Venice, around the time Marcello was active
I wish there was more documentation about Benedetto Marcello – I have a feeling he lead a more colourful and interesting life than is already known. Born into a noble family, he was an Italian composer, writer, advocate, magistrate, and teacher. Yet again, another composer destined for a career in law (as far as his father was concerned) and like many folks I’ve written about in my #MusicTaughtMeEverything series, he become a lawyer while maintaining a career in music.
Marcello’s brother, Alessandro, was also a notable composer, who’d later have to deal with sister in-law. Benedetto married his voice student Rosanna Scalfi in a hush-hush ceremony. Why the secrecy? It was illegal for a nobleman to marry a commoner, and after Benedetto died, the marriage was declared null. Rosanna was not impressed and unable to inherit the estate, and sued Alessandro for support. Anyone know the outcome? This is what I want to know!
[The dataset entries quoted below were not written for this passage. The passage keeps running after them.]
(** What is written at the end of a part of a buffer extends it. *)
Lemma overwrite_extends first pos d buf :
  first <= pos -> pos + length d <= length buf ->
  take (pos + length d - first) (drop first (overwrite pos d buf)) = take (pos - first) (drop first buf) ++ d.
Proof.
  intros H1 H2. unfold overwrite. rewrite drop_app_le by (rewrite length_take; lia). rewrite skipn_firstn_comm.
  rewrite take_app_ge by (rewrite length_take, length_drop; lia). f_equal.
  rewrite length_take, length_drop.
  replace (pos + length d - first - (pos - first) `min` (length buf - first)) with (length d) by lia.
  by rewrite take_app_length.
Qed.

(** ** The scanner *)

Section Sizes.
Context (startBufSize maxTokenSize : nat).
Hypothesis start_positive : 0 < startBufSize.
Hypothesis max_positive : 0 < maxTokenSize.

Record wf (s : Scanner) : Prop := {
  wf_buf : s_buf s < length (s_mem s);
  wf_window : s_start s <= s_end s <= length (buffer s);
  wf_size : length (buffer s) <= maxTokenSize;
  wf_eof : s_eof s = true -> s_data s = [] /\ s_end s < length (buffer s)
}.

Definition rest (s : Scanner) : list byte := window s ++ s_data s.

Lemma buffer_insert (mem : list (list byte)) i b : i < length mem -> default [] (<[i := b]> mem !! i) = b.
Proof. intros H. by rewrite list_lookup_insert_eq. Qed.

Lemma length_window s : wf s -> length (window s) = s_end s - s_start s.
Proof. intros [_ H _ _]. unfold window. rewrite length_take, length_drop. lia. Qed.

(** Same input, same window, not at the end. *)
Definition same_input (s s' : Scanner) : Prop :=
  window s' = window s /\ s_data s' = s_data s /\ s_eof s' = false /\ wf s'.

Lemma shift_correct s :
  wf s -> s_eof s = false ->
  same_input s (shift s) /\ (s_end (shift s) = length (buffer (shift s)) -> s_start (shift s) = 0).
Proof.
  intros Hwf He. pose proof Hwf as [H1 H2 H3 _]. unfold shift. destruct (0 <? s_start s) eqn:E0; simpl.
  2:{ apply Nat.ltb_ge in E0. split; [done|lia]. }
  destruct ((s_end s =? _) || _) eqn:E1.
  2:{ apply orb_false_iff in E1 as [E1%Nat.eqb_neq _]. split; [done|]. intros H. lia. }
  pose proof (length_window s Hwf) as Hlw.
  assert (length (overwrite 0 (window s) (buffer s)) = length (buffer s)) as Hlen by (apply length_overwrite; lia).
  split.
  - unfold same_input, window at 1, buffer. simpl. rewrite buffer_insert by done. rewrite drop_0, Nat.sub_0_r.
    split_and!; [|done|done|].
    + fold (buffer s). rewrite <- Hlw. apply overwrite_front. lia.
    + split; simpl; unfold buffer; simpl; rewrite ?buffer_insert by done; rewrite ?length_insert; fold (buffer s);
        rewrite ?Hlen; lia || congruence.
  - done.
Qed.

Lemma grow_correct s :
  wf s -> s_eof s = false -> (s_end s = length (buffer s) -> s_start s = 0) ->
  match grow startBufSize maxTokenSize s with
  | Some s' => same_input s s' /\ s_end s' < length (buffer s')
  | None => length (window s) = maxTokenSize
  end.
Proof.
  intros Hwf He Hfull. pose proof Hwf as [H1 H2 H3 _]. unfold grow. pose proof (length_window s Hwf) as Hlw.
  destruct (Nat.eqb_spec (s_end s) (length (buffer s))) as [E|E]; [|split; [done|lia]].
  specialize (Hfull E). destruct (Nat.leb_spec maxTokenSize (length (buffer s))) as [Hm|Hm]; [lia|].
  set (size := Nat.min _ maxTokenSize).
  assert (length (buffer s) < size <= maxTokenSize) as Hsize by (unfold size; destruct (Nat.eqb_spec (length (buffer s)) 0); lia).
  assert (length (overwrite 0 (window s) (repeat (Zbyte 0) size)) = size) as Hlen
    by (rewrite length_overwrite; rewrite repeat_length; lia).
  unfold same_input, window at 1, buffer. simpl. rewrite list_lookup_middle by done. simpl. rewrite drop_0, Nat.sub_0_r.
  split_and!; [|done|done| |fold (buffer s); lia].
  - rewrite <- Hlw. apply overwrite_front. rewrite repeat_length. lia.
  - split; simpl; unfold buffer; simpl; rewrite ?list_lookup_middle by done; simpl; rewrite ?length_app; simpl; lia || congruence.
Qed.

Lemma Read_correct s :
  wf s -> s_eof s = false -> s_end s < length (buffer s) ->
  wf (Read s) /\ rest (Read s) = rest s /\
  (s_eof (Read s) = true \/ (s_eof (Read s) = false /\ length (s_data (Read s)) < length (s_data s))).
Proof.
  intros Hwf He Hroom. pose proof Hwf as [H1 H2 H3 _]. unfold Read. destruct (s_data s) as [|b d] eqn:Ed.
  { split_and!; [by split|unfold rest; simpl; by rewrite Ed|by left]. }
  rewrite <- Ed. assert (0 < length (s_data s)) as Hpos by (rewrite Ed; simpl; lia). set (n := Nat.min _ _).
  assert (0 < n <= length (s_data s) /\ s_end s + n <= length (buffer s)) as Hn by (unfold n; lia). clearbody n.
  assert (length (take n (s_data s)) = n) as Hln by (rewrite length_take; lia).
  assert (length (overwrite (s_end s) (take n (s_data s)) (buffer s)) = length (buffer s)) as Hlen
    by (apply length_overwrite; lia).
  split_and!.
  - split; simpl; unfold buffer; simpl; rewrite ?buffer_insert by done; rewrite ?length_insert; fold (buffer s); rewrite ?Hlen;
      lia || congruence.
  - unfold rest, window at 1, buffer. simpl. rewrite buffer_insert by done. fold (buffer s).
    replace (s_end s + n - s_start s) with (s_end s + length (take n (s_data s)) - s_start s) by lia.
    rewrite overwrite_extends by lia. rewrite <- app_assoc, take_drop. done.
  - right. split; [done|]. simpl. rewrite length_drop. lia.
Qed.

(** ** A line *)

Abbreviation next_line := (next_line maxTokenSize).

Lemma next_line_window w d i :
  length w <= maxTokenSize -> IndexByte w = Some i -> next_line (w ++ d) = Some (dropCR (take i w), drop (S i) w ++ d).
Proof.
  intros Hl Hi. pose proof (IndexByte_lt _ _ Hi) as Hlt. unfold Lines.next_line.
  rewrite take_app_ge, IndexByte_app, Hi by done. by rewrite take_app_le, drop_app_le by lia.
Qed.

Lemma next_line_full w d : length w = maxTokenSize -> IndexByte w = None -> next_line (w ++ d) = None.
Proof.
  intros Hl Hi. unfold Lines.next_line. rewrite <- Hl, take_app_length, Hi, length_app.
  by destruct (Nat.leb_spec (length w) (length w + length d)); [|lia].
Qed.

Lemma next_line_last w :
  length w < maxTokenSize -> IndexByte w = None -> next_line w = if length w =? 0 then None else Some (dropCR w, []).
Proof.
  intros Hl Hi. unfold Lines.next_line. rewrite take_ge, Hi by lia.
  destruct (Nat.leb_spec maxTokenSize (length w)); [lia|]. simpl. by destruct (length w =? 0).
Qed.

(** A token is where the slice says. *)
Lemma deref_token s n token :
  wf s -> token = take (length token) (window s) -> length token <= length (window s) ->
  deref (advance n s) (MkSlice (s_buf s) (s_start s) (length token)) = token.
Proof.
  intros Hwf E Hl. unfold deref. simpl. fold (buffer s). rewrite E at 2. unfold window.
  rewrite take_take, Nat.min_l; [done|]. by rewrite <- length_window.
Qed.

Lemma advance_correct s n : wf s -> n <= length (window s) -> wf (advance n s) /\ window (advance n s) = drop n (window s).
Proof.
  intros Hwf Hn. pose proof Hwf as [H1 H2 H3 H4]. rewrite length_window in Hn by done. split.
  - split; simpl; [done| |done|done]. unfold buffer. simpl. fold (buffer s). lia.
  - unfold window, buffer. simpl. rewrite skipn_firstn_comm, drop_drop. f_equal. lia.
Qed.

(** What a call of [Scan] does. *)
Definition scanned (s : Scanner) (r : option slice) (s' : Scanner) : Prop :=
  match r with
  | Some x => next_line (rest s) = Some (deref s' x, rest s') /\ wf s'
  | None => next_line (rest s) = None
  end.

Lemma scanned_token s n token :
  wf s -> n <= length (window s) -> token = take (length token) (window s) -> length token <= length (window s) ->
  next_line (rest s) = Some (token, drop n (window s) ++ s_data s) ->
  scanned s (Some (MkSlice (s_buf s) (s_start s) (length token))) (advance n s).
Proof.
  intros Hwf Hn Ht Hl E. destruct (advance_correct s n Hwf Hn) as [Hwf' Hw]. split; [|done].
  rewrite deref_token by done. unfold rest at 2. by rewrite Hw.
Qed.

(** ... when the window holds a token. *)
Lemma split_token s n token :
  wf s -> ScanLines (window s) (s_eof s) = (n, Some token) ->
  scanned s (Some (MkSlice (s_buf s) (s_start s) (length token))) (advance n s).
Proof.
  intros Hwf E. pose proof (length_window s Hwf) as Hlw. pose proof (wf_window s Hwf). pose proof (wf_size s Hwf).
  unfold ScanLines in E. destruct (_ && _) eqn:E0; [done|].
  destruct (IndexByte (window s)) as [i|] eqn:Ei.
  - pose proof (IndexByte_lt _ _ Ei). injection E as <- <-. pose proof (dropCR_le (take i (window s))) as Hd.
    rewrite length_take in Hd. apply scanned_token; [done|lia| |lia|].
    + rewrite dropCR_prefix at 1. rewrite take_take, Nat.min_l by lia. done.
    + apply next_line_window; [lia|done].
  - destruct (s_eof s) eqn:Ee; [|done]. injection E as <- <-. destruct (wf_eof s Hwf Ee) as [Hd Hend].
    apply scanned_token; [done|done|apply dropCR_prefix|apply dropCR_le|]. rewrite drop_all, Hd. unfold rest.
    rewrite Hd, app_nil_r, next_line_last by (lia || done). simpl in E0. by rewrite E0.
Qed.

Lemma no_token s n :
  ScanLines (window s) (s_eof s) = (n, None) -> IndexByte (window s) = None /\ (s_eof s = true -> length (window s) = 0).
Proof.
  unfold ScanLines. destruct (s_eof s); simpl.
  - destruct (Nat.eqb_spec (length (window s)) 0) as [E|E]; [by destruct (window s)|]. by destruct (IndexByte _).
  - by destruct (IndexByte _).
Qed.

Lemma Scan_correct fuel s :
  wf s -> length (s_data s) + (if s_eof s then 1 else 2) <= fuel ->
  exists r s', Scan startBufSize maxTokenSize fuel s = Some (r, s') /\ scanned s r s'.
Proof.
  revert s. induction fuel as [|fuel IH]; intros s Hwf Hf; [by destruct (s_eof s); lia|]. cbn [Scan].
  assert ((if (s_start s <? s_end s) || s_eof s then ScanLines (window s) (s_eof s) else (0, None)) =
    ScanLines (window s) (s_eof s)) as ->.
  { destruct (_ || _) eqn:E; [done|]. apply orb_false_iff in E as [E%Nat.ltb_ge ->].
    pose proof (length_window s Hwf). destruct (window s); [done|simpl in *; lia]. }
  destruct (ScanLines _ _) as [n [token|]] eqn:E.
  { eexists _, _. split; [done|]. by apply split_token. }
  apply no_token in E as [Ei He]. destruct (s_eof s) eqn:Ee.
  { eexists _, _. split; [done|]. simpl. unfold rest. destruct (wf_eof s Hwf Ee) as [-> _].
    rewrite app_nil_r, next_line_last; [by rewrite He|rewrite He by done; lia|done]. }
  destruct (shift_correct s Hwf Ee) as [(Hw & Hd & He' & Hwf1) Hz].
  pose proof (grow_correct (shift s) Hwf1 He' Hz) as Hg. destruct (grow _ _ _) as [s2|].
  - destruct Hg as [(Hw2 & Hd2 & He2 & Hwf2) Hroom].
    destruct (Read_correct s2 Hwf2 He2 Hroom) as (Hwf3 & Hr & Hdec).
    destruct (IH (Read s2) Hwf3) as (r & s' & E & Hs).
    { destruct Hdec as [H|[H Hlt]]; rewrite H; [|rewrite Hd2, Hd in Hlt; lia].
      destruct (wf_eof _ Hwf3 H) as [-> _]. simpl. lia. }
    exists r, s'. split; [done|]. unfold scanned in *. rewrite Hr in Hs. unfold rest in Hs |- * at 1.
    by rewrite Hw2, Hd2, Hw, Hd in Hs.
  - eexists _, _. split; [done|]. simpl. unfold rest. apply next_line_full; [by rewrite <- Hw|done].
Qed.

(** ** All lines *)

Lemma next_line_shorter data l r : next_line data = Some (l, r) -> length r < length data.
Proof.
  unfold Lines.next_line. destruct (IndexByte _) as [i|] eqn:Ei.
  - intros [= _ <-]. apply IndexByte_lt in Ei. rewrite length_take in Ei. rewrite length_drop. lia.
  - destruct (_ || _) eqn:E; [done|]. intros [= _ <-]. apply orb_false_iff in E as [_ E%Nat.eqb_neq]. simpl. lia.
Qed.

Lemma lines_next line data :
  IndexByte line = None -> length line <= maxTokenSize ->
  lines maxTokenSize line data =
    match next_line (line ++ data) with Some (l, r) => l :: lines maxTokenSize [] r | None => [] end.
Proof.
  revert line. induction data as [|b data IH]; intros line Hi Hl; cbn [lines].
  - destruct (Nat.leb_spec maxTokenSize (length line)) as [H|H].
    + by rewrite next_line_full by (lia || done).
    + rewrite app_nil_r, next_line_last by done. destruct (length line =? 0); [done|]. cbn [lines].
      by destruct (Nat.leb_spec maxTokenSize (length (@nil byte))); [simpl in *; lia|].
  - destruct (Nat.leb_spec maxTokenSize (length line)) as [H|H].
    { by rewrite next_line_full by (lia || done). }
    change (b :: data) with ([b] ++ data). rewrite app_assoc. case_bool_decide as Eb.
    + subst b. rewrite (next_line_window (line ++ [newline]) data (length line)).
      * rewrite take_app_length, drop_ge by (rewrite length_app; simpl; lia). done.
      * rewrite length_app. simpl. lia.
      * by apply IndexByte_newline.
    + apply IH; [|rewrite length_app; simpl; lia]. rewrite IndexByte_app, Hi. simpl.
      by rewrite bool_decide_eq_false_2.
Qed.
(** [a <= b] as the test of an [if]. *)
Definition xle (a : xnumber) (b : R) : bool :=
  match a with
  | Finite x => if Rle_dec x b then true else false
  | Infinity => false
  end.

(** [a / n] for a positive count [n]. *)
Definition xdiv (a : xnumber) (n : R) : xnumber :=
  match a with
  | Finite x => Finite (x / n)
  | Infinity => Infinity
  end.

Definition xround (a : xnumber) : xnumber :=
  match a with
  | Finite x => Finite (Math_round x)
  | Infinity => Infinity
  end.

(** [0 <= a], which [Infinity] satisfies. *)
Definition xnonneg (a : xnumber) : Prop :=
  match a with
  | Finite x => 0 <= x
  | Infinity => True
  end.

(** Truthiness of an optional number ([number | null | undefined]): [null],
    [undefined] and [0] are falsy. *)
Definition truthy (v : option R) : bool :=
  match v with
  | Some x => if Req_dec_T x 0 then false else true
  | None => false
  end.

End JS.

(** ** server/route-compliance.ts *)

Module RouteCompliance.
Import JS.
Local Open Scope R_scope.

Record Coordinate : Type := mkCoordinate { lat : R; lng : R }.

Definition toRadians (degrees : R) : R := degrees * (Math_PI / 180).

Definition haversineDistance (coord1 coord2 : Coordinate) : R :=
  let R_ := 6371000 in
  let lat1 := toRadians (lat coord1) in
  let lat2 := toRadians (lat coord2) in
  let deltaLat := toRadians (lat coord2 - lat coord1) in
  let deltaLng := toRadians (lng coord2 - lng coord1) in
  let a := Math_sin (deltaLat / 2) * Math_sin (deltaLat / 2) +
           Math_cos lat1 * Math_cos lat2 *
           Math_sin (deltaLng / 2) * Math_sin (deltaLng / 2) in
  let c := 2 * Math_atan2 (Math_sqrt a) (Math_sqrt (1 - a)) in
  R_ * c.

(** The haversine term [a] of [haversineDistance], named for the proofs. *)
Definition haversineTerm (lat1 lng1 lat2 lng2 : R) : R :=
  sin (toRadians (lat2 - lat1) / 2) * sin (toRadians (lat2 - lat1) / 2) +
  cos (toRadians lat1) * cos (toRadians lat2) *
  sin (toRadians (lng2 - lng1) / 2) * sin (toRadians (lng2 - lng1) / 2).

(** The loop counter [i] of [for (let i = 0; i <= numPoints; i++)], for an
    integer [numPoints]: [0, 1, ..., numPoints], and nothing when
    [numPoints] is negative. *)
Definition loopIndices (numPoints : Z) : list Z :=
  map Z.of_nat (seq 0 (Z.to_nat (numPoints + 1))).

(** [numPoints] defaults to 10.  With [numPoints = 0] the code divides zero
    by zero and pushes one coordinate of [NaN]s; the embedding is meant for
    [numPoints >= 1]. *)
Definition interpolateRoute (start end_ : Coordinate) (numPoints : option Z)
  : list Coordinate :=
  let numPoints := orDefault numPoints 10%Z in
  map (fun i =>
         let t := IZR i / IZR numPoints in
         {| lat := lat start + t * (lat end_ - lat start);
            lng := lng start + t * (lng end_ - lng start) |})
      (loopIndices numPoints).

(** The clamped projection parameter [t] of [pointToLineSegmentDistance]. *)
Definition projectionParameter (point lineStart lineEnd : Coordinate) : R :=
  let lineLat := lat lineEnd - lat lineStart in
  let lineLng := lng lineEnd - lng lineStart in
  let lineLength := Math_sqrt (lineLat * lineLat + lineLng * lineLng) in
  Math_max 0 (Math_min 1
    (((lat point - lat lineStart) * lineLat +
      (lng point - lng lineStart) * lineLng) / (lineLength * lineLength))).

Definition pointToLineSegmentDistance (point lineStart lineEnd : Coordinate)
  : R :=
  let lineLat := lat lineEnd - lat lineStart in
  let lineLng := lng lineEnd - lng lineStart in
  let lineLength := Math_sqrt (lineLat * lineLat + lineLng * lineLng) in
  if Req_dec_T lineLength 0 then haversineDistance point lineStart
  else
    let t := projectionParameter point lineStart lineEnd in
    let projection := {| lat := lat lineStart + t * lineLat;
                         lng := lng lineStart + t * lineLng |} in
    haversineDistance point projection.

(** The point of the segment at parameter [t]: the [projection] of
    [pointToLineSegmentDistance]. *)
Definition pointOnSegment (lineStart lineEnd : Coordinate) (t : R)
  : Coordinate :=
  {| lat := lat lineStart + t * (lat lineEnd - lat lineStart);
     lng := lng lineStart + t * (lng lineEnd - lng lineStart) |}.

(** The squared distance in the latitude-longitude plane, in which the
    projection is taken. *)
Definition planarSquaredDistance (p q : Coordinate) : R :=
  (lat p - lat q) * (lat p - lat q) + (lng p - lng q) * (lng p - lng q).

Record ComplianceResult : Type := mkComplianceResult {
  compliancePercent : R;
  maxDeviation : xnumber;
  averageDeviation : xnumber
}.

(** The pairs [(expectedRoute[i], expectedRoute[i + 1])] for
    [0 <= i < expectedRoute.length - 1]. *)
Definition segments (expectedRoute : list Coordinate)
  : list (Coordinate * Coordinate) :=
  combine expectedRoute (tl expectedRoute).

(** The inner loop: [minDistance] after all segments, from [Infinity]. *)
Definition minDistanceToRoute (expectedRoute : list Coordinate)
    (actualPoint : Coordinate) : xnumber :=
  fold_left
    (fun minDistance seg =>
       let distance :=
         pointToLineSegmentDistance actualPoint (fst seg) (snd seg) in
       xmin minDistance (Finite distance))
    (segments expectedRoute) Infinity.

(** The three accumulators of the outer loop. *)
Record Tally : Type := mkTally {
  compliantPoints : nat;
  totalDeviation : xnumber;
  maxDeviationSoFar : xnumber
}.

Definition tallyPoint (expectedRoute : list Coordinate) (toleranceMeters : R)
    (acc : Tally) (actualPoint : Coordinate) : Tally :=
  let minDistance := minDistanceToRoute expectedRoute actualPoint in
  {| compliantPoints :=
       if xle minDistance toleranceMeters
       then S (compliantPoints acc) else compliantPoints acc;
     totalDeviation := xadd (totalDeviation acc) minDistance;
     maxDeviationSoFar := xmax (maxDeviationSoFar acc) minDistance |}.

Definition tallyPath (expectedRoute : list Coordinate) (toleranceMeters : R)
    (actualPath : list Coordinate) : Tally :=
  fold_left (tallyPoint expectedRoute toleranceMeters) actualPath
    {| compliantPoints := 0;
       totalDeviation := Finite 0;
       maxDeviationSoFar := Finite 0 |}.

(** [toleranceMeters] defaults to 500. *)
Definition calculateRouteCompliance (actualPath : list Coordinate)
    (expectedStart expectedEnd : Coordinate) (toleranceMeters : option R)
  : ComplianceResult :=
  let toleranceMeters := orDefault toleranceMeters 500 in
  match actualPath with
  | [] => {| compliancePercent := 100;
             maxDeviation := Finite 0;
             averageDeviation := Finite 0 |}
  | _ :: _ =>
    let expectedRoute := interpolateRoute expectedStart expectedEnd (Some 20%Z) in
    let acc := tallyPath expectedRoute toleranceMeters actualPath in
    let length := INR (length actualPath) in
    let compliancePercent := (INR (compliantPoints acc) / length) * 100 in
    let averageDeviation := xdiv (totalDeviation acc) length in
    {| compliancePercent := Math_round (compliancePercent * 10) / 10;
       maxDeviation := xround (maxDeviationSoFar acc);
       averageDeviation := xround averageDeviation |}
  end.

(** [calculateTotalDistance]: the loop adds the distance of every pair
    [(path[i - 1], path[i])]. *)
Definition calculateTotalDistance (path : list Coordinate) : R :=
  if (length path <? 2)%nat then 0
  else
    let total :=
      fold_left
        (fun total seg => total + haversineDistance (fst seg) (snd seg))
        (segments path) 0 in
    Math_round total.

End RouteCompliance.

(** ** client/src/components/route-confrontation-map.tsx *)

Module RouteConfrontationMap.
Import JS.
Local Open Scope R_scope.

(** A row of [gps_route_points]: the fields the detector reads.  [timestamp]
    is [new Date(p.timestamp).getTime()], milliseconds since the epoch. *)
Record GpsRoutePoint : Type := mkGpsRoutePoint {
  latitude : R;
  longitude : R;
  timestamp : Z
}.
Back to the music. Marcello was known during his lifetime for his compositions, and is still best known for Estro poetico-armonico, based on the first fifty Psalms, and written in the early 1700’s for voices, figured bass (a continuous musical “bass line” made up of numbers indicating chords), and solo instruments. Many other of the chamber cantatas Marcello composed for his mistress (there was a mistress?) exist in the Brussels Conservatoire Library. His music was imaginative, revealing his technique and mastery of harmony. I wonder if he’d be better known if his dad allowed him to pursue music full-time.
Estro poetico-armonico is a gorgeous work, and the kind of music that makes choir members feel lucky to be singing.
Benedetto Marcello was born July 31 in Venice, Italy, and died July 24, 1739 in Brescia, Italy.